Aim of the exercise: Look at the entries below and restate word for word the lines from the first through the one that has "(vals : gmap".
[[ Record excerpts open ]]
(** [runErased], the same for every kind of node given its [Evaluate]. *)
Definition runErased (ivars ovars : list decisionVar) (Evaluate : Struct -> result Struct)
    (vals : gmap string (option BlValue)) : result (gmap string (option BlValue)) :=
  let! input := inputFromMap ivars vals ∅ in
  let! out := Evaluate input in
  Ok (outputToMap out ovars).

(** ** Native functions ([decision_native_fn.go]) *)

(** A Go function: it returns a value and an error, or panics. *)
Inductive GoCall : Type := Returned (out : Struct) (err : option GoError) | Panicked (text : string).

(** [attempt], [Evaluate] *)
Definition attempt (fn : Struct -> GoCall) (input : Struct) : result Struct :=
  match fn input with
  | Returned out None => Ok out
  | Returned _ (Some e) => Err e
  | Panicked text => Err (ErrorText ("panic in native function: " +:+ text))
  end.

Definition NativeFunction_Evaluate (id name : string) (fn : Struct -> GoCall) (input : Struct) : result Struct :=
  match attempt fn input with
  | Ok out => Ok out
  | Err e => Err (WrapError (nodeLabel id name "DecisionNativeFunction") e)
  end.

(** [NewDecisionNativeFunction]: the node, or the problems of its contracts.  The
    flag says whether the Go function is nil. *)
Definition NewDecisionNativeFunction (uid : nat) (id name : string) (i o : option (list StructField))
    (fn : option (Struct -> GoCall)) : Node + (list ContractProblem * list ContractProblem * bool * bool) :=
  let '(ivars, ip) := reflectContract i in
  let '(ovars, op) := reflectContract o in
  match ip, op, ovars, fn with
  | [], [], _ :: _, Some f =>
      inl (mkNode uid id ivars ovars (runErased ivars ovars (NativeFunction_Evaluate id name f)))
  | _, _, _, _ => inr (ip, op, bool_decide (ovars = []), bool_decide (is_Some (const () <$> fn)))
  end.

(** ** Laws of contracts *)

Lemma reflect_fields_fresh seen fs v :
  In v (fst (reflect_fields seen fs)) -> v_name v ∉ seen /\ isIdentifier (v_name v) = true.
Proof.
  revert seen. induction fs as [|f fs IH]; intros seen; simpl; [done|].
  destruct (decisionFieldName f) as [name|p] eqn:En; [|destruct (reflect_fields seen fs) eqn:E; specialize (IH seen); rewrite E in IH; exact IH].
  destruct (sf_handle f) as [t|]; [|destruct (reflect_fields seen fs) eqn:E; specialize (IH seen); rewrite E in IH; exact IH].
  case_bool_decide as Hs; [destruct (reflect_fields seen fs) eqn:E; specialize (IH seen); rewrite E in IH; exact IH|].
  specialize (IH (name :: seen)). destruct (reflect_fields (name :: seen) fs) as [vs ps]. simpl in *.
  intros [<-|Hin].
  - simpl. split; [done|]. unfold decisionFieldName in En.
    destruct (sf_exported f); [|done]. simpl in En. destruct (String.eqb (sf_tag f) "-"); [done|].
    destruct (isIdentifier _) eqn:Ei in En; simpl in En; [|done]. by injection En as <-.
  - destruct (IH Hin) as [Hn Hi]. split; [set_solver|done].
Qed.

Lemma reflect_fields_nodup seen fs : NoDup (map v_name (fst (reflect_fields seen fs))).
Proof.
  revert seen. induction fs as [|f fs IH]; intros seen; simpl; [constructor|].
  destruct (decisionFieldName f) as [name|p]; [|specialize (IH seen); by destruct (reflect_fields seen fs)].
  destruct (sf_handle f) as [t|]; [|specialize (IH seen); by destruct (reflect_fields seen fs)].
  case_bool_decide; [specialize (IH seen); by destruct (reflect_fields seen fs)|].
  specialize (IH (name :: seen)). pose proof (reflect_fields_fresh (name :: seen) fs) as Hf.
  destruct (reflect_fields (name :: seen) fs) as [vs ps]. simpl in *. apply NoDup_cons. split; [|done].
  intros Hin. apply list_elem_of_fmap in Hin as (v & -> & Hv). apply list_elem_of_In in Hv.
  destruct (Hf v Hv) as [Hn _]. set_solver.
Qed.

Lemma setValue_ok v field val s s' :
  setValue v field val s = Ok s' -> exists x, val = Some x /\ go_type x = v_elem v /\ s' = <[v_name v := x]> s.
Proof.
  unfold setValue. case_bool_decide as H; [|done]. destruct H as [Ht Hn]. intros [= <-].
  destruct val as [x|]; [|done]. eauto.
Qed.

End DecisionNode.

(** * Topological sorting

    The loop shared by [topoSortNodes] ([core/decision_task.go]) and
    [topoSortEntries] ([core/decision_expression.go]): Kahn's algorithm over a
    map of in-degrees and a map of successors.  Its correctness is proved once
    here, against the graph the two maps were built from. *)

From stdpp Require Import relations.
#[global] Open Scope Z_scope.

#[local] Arguments bool_decide : simpl never.

(** ** The algorithm *)

(** [indeg[m]++] and [adj[k] = append(adj[k], m)], on maps with zero values. *)
Definition incr (k : string) (m : gmap string Z) : gmap string Z := <[k := default 0 (m !! k) + 1]> m.
Definition append_to (k v : string) (m : gmap string (list string)) : gmap string (list string) :=
  <[k := default [] (m !! k) ++ [v]]> m.

(** [for _, m := range adj[id] { indeg[m]--; if indeg[m] == 0 { queue = append(queue, m) } }] *)
Fixpoint relax (ms : list string) (indeg : gmap string Z) (queue : list string)
  : gmap string Z * list string :=
  match ms with
  | [] => (indeg, queue)
  | m :: ms' =>
      let d := default 0 (indeg !! m) - 1 in
      relax ms' (<[m := d]> indeg) (if d =? 0 then queue ++ [m] else queue)
  end.

(** [for len(queue) > 0 { ... }]: the order and what is left of the queue. *)
Fixpoint kahn_loop (fuel : nat) (adj : gmap string (list string)) (indeg : gmap string Z)
    (queue : list string) : list string * list string :=
  match fuel with
  | O => ([], queue)
  | S fuel' =>
      match queue with
      | [] => ([], [])
      | id :: q =>
          let '(indeg', q') := relax (default [] (adj !! id)) indeg q in
          let '(order, rest) := kahn_loop fuel' adj indeg' q' in
          (id :: order, rest)
      end
  end.
(** The duplicate check of one row against the ids seen so far. *)
Lemma fresh_ids_cons (id : string) (seen ids : list string) :
  (NoDup (if decide (id <> EmptyString) then id :: ids else ids) /\
   forall x, x ∈ (if decide (id <> EmptyString) then id :: ids else ids) -> x ∉ seen) <->
  (if bool_decide (id <> EmptyString) && bool_decide (id ∈ seen) then [TDuplicateRuleId id] else []) = [] /\
  NoDup ids /\ (forall x, x ∈ ids -> x ∉ if bool_decide (id <> EmptyString) then id :: seen else seen).
Proof.
  case_decide as Hne; [rewrite bool_decide_true by done|rewrite bool_decide_false by (intros H; by apply H); naive_solver].
  rewrite NoDup_cons. cbn [andb]. split.
  - intros [[Hx Hnd] Hs]. rewrite bool_decide_false by (apply Hs; set_solver).
    split_and!; [done|done|]. intros x Hx'. rewrite elem_of_cons. intros [->|Hsx]; [done|]. apply (Hs x); set_solver.
  - intros (Hd & Hnd & Hs). case_bool_decide as Hd'; [done|]. split_and!; [|done|].
    + intros Hx. apply Hs in Hx. set_solver.
    + intros x Hx. apply elem_of_cons in Hx as [->|Hx]; [done|]. apply Hs in Hx. set_solver.
Qed.

Lemma row_id_flag hasID rule :
  hasID && negb (String.eqb (row_id hasID rule) "") = bool_decide (row_id hasID rule <> EmptyString).
Proof.
  destruct hasID; cbn [andb].
  - destruct (String.eqb_spec (row_id true rule) ""); cbn [negb]; by case_bool_decide.
  - symmetry. apply bool_decide_eq_false. intros H. by apply H.
Qed.

Lemma row_ids_cons hasID rule rules :
  row_ids hasID (rule :: rules) =
  if decide (row_id hasID rule <> EmptyString) then row_id hasID rule :: row_ids hasID rules
  else row_ids hasID rules.
Proof. done. Qed.

Lemma row_compiled_eq (cols : list Column) (ovars : list decisionVar) (hasID : bool) (ri : nat) (rule : Rule) (cr : compiledRule) :
  length rule = (if hasID then S (length cols + length ovars) else length cols + length ovars)%nat ->
  (exists ins outs, cr = mkRule (row_id hasID rule) ins outs /\
     compile_inputs compile ri cols (row_cells hasID rule) = (ins, []) /\
     compile_outputs compile ri ovars (drop (length cols) (row_cells hasID rule)) = (outs, [])) <->
  row_compiled cols hasID rule cr.
Proof.
  intros Hlen.
  assert (Hcells : length (row_cells hasID rule) = (length cols + length ovars)%nat).
  { unfold row_cells. destruct hasID; [|done]. destruct rule; simpl in *; lia. }
  unfold row_compiled. split.
  - intros (ins & outs & -> & Hi & Ho). apply compile_inputs_spec in Hi; [|lia].
    apply compile_outputs_spec in Ho; [done|rewrite length_drop; lia].
  - intros (Hid & Hi & Ho). destruct cr as [cid ins outs]. simpl in *. subst cid.
    apply (compile_inputs_spec ri) in Hi; [|lia].
    apply (compile_outputs_spec ri ovars) in Ho; [|rewrite length_drop; lia]. eauto.
Qed.

Lemma compile_rules_spec (cols : list Column) (ovars : list decisionVar) hasID ri seen rules crs :
  laid_out hasID rules (length cols + length ovars) ->
  (exists seen', compile_rules compile cols ovars hasID ri seen rules = (crs, seen', [])) <->
  Forall2 (row_compiled cols hasID) rules crs /\ NoDup (row_ids hasID rules) /\
  (forall x, x ∈ row_ids hasID rules -> x ∉ seen).
Proof.
  revert ri seen crs. induction rules as [|rule rules IH]; intros ri seen crs Hl.
  - split; [intros [? [= <- <-]]; split_and!; [constructor|constructor|set_solver]|].
    intros (H & _). inversion H. eauto using eq_refl.
  - apply Forall_cons in Hl as [Hlen Hl]. cbn [compile_rules].
    fold (row_cells hasID rule). fold (row_id hasID rule).
    pose proof (row_compiled_eq cols ovars hasID ri rule) as Hrow.
    rewrite row_ids_cons, fresh_ids_cons, row_id_flag.
    destruct (compile_inputs _ _ _ _) as [ins ip]. destruct (compile_outputs _ _ _ _) as [outs op].
    match goal with |- context [compile_rules _ _ _ _ _ ?s rules] => specialize (IH (S ri) s) end.
    destruct (compile_rules _ _ _ _ _ _ _) as [[rest seen''] ps]. split.
    + intros [? Heq]. injection Heq as <- <- Hps.
      apply app_eq_nil in Hps as [Hd Hps]. apply app_eq_nil in Hps as [-> Hps].
      apply app_eq_nil in Hps as [-> ->].
      destruct (proj1 (IH rest Hl)) as (HF & Hfresh); [by eexists|].
      split; [|done]. constructor; [|done]. apply (Hrow _ Hlen). eauto.
    + intros (HF & Hd & Hfresh). inversion HF as [|? cr ? crs' Hr HF']; subst.
      apply (Hrow _ Hlen) in Hr as (ins' & outs' & -> & [= -> ->] & [= -> ->]).
      destruct (proj2 (IH crs' Hl)) as [? [= -> _ ->]]; [done|]. exists seen''. by rewrite Hd.
Qed.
[[ Record excerpts closed ]]
Solved problem:
(** [runErased], the same for every kind of node given its [Evaluate]. *)
Definition runErased (ivars ovars : list decisionVar) (Evaluate : Struct -> result Struct)
    (vals : gmap string (option BlValue)) : result (gmap string (option BlValue)) :=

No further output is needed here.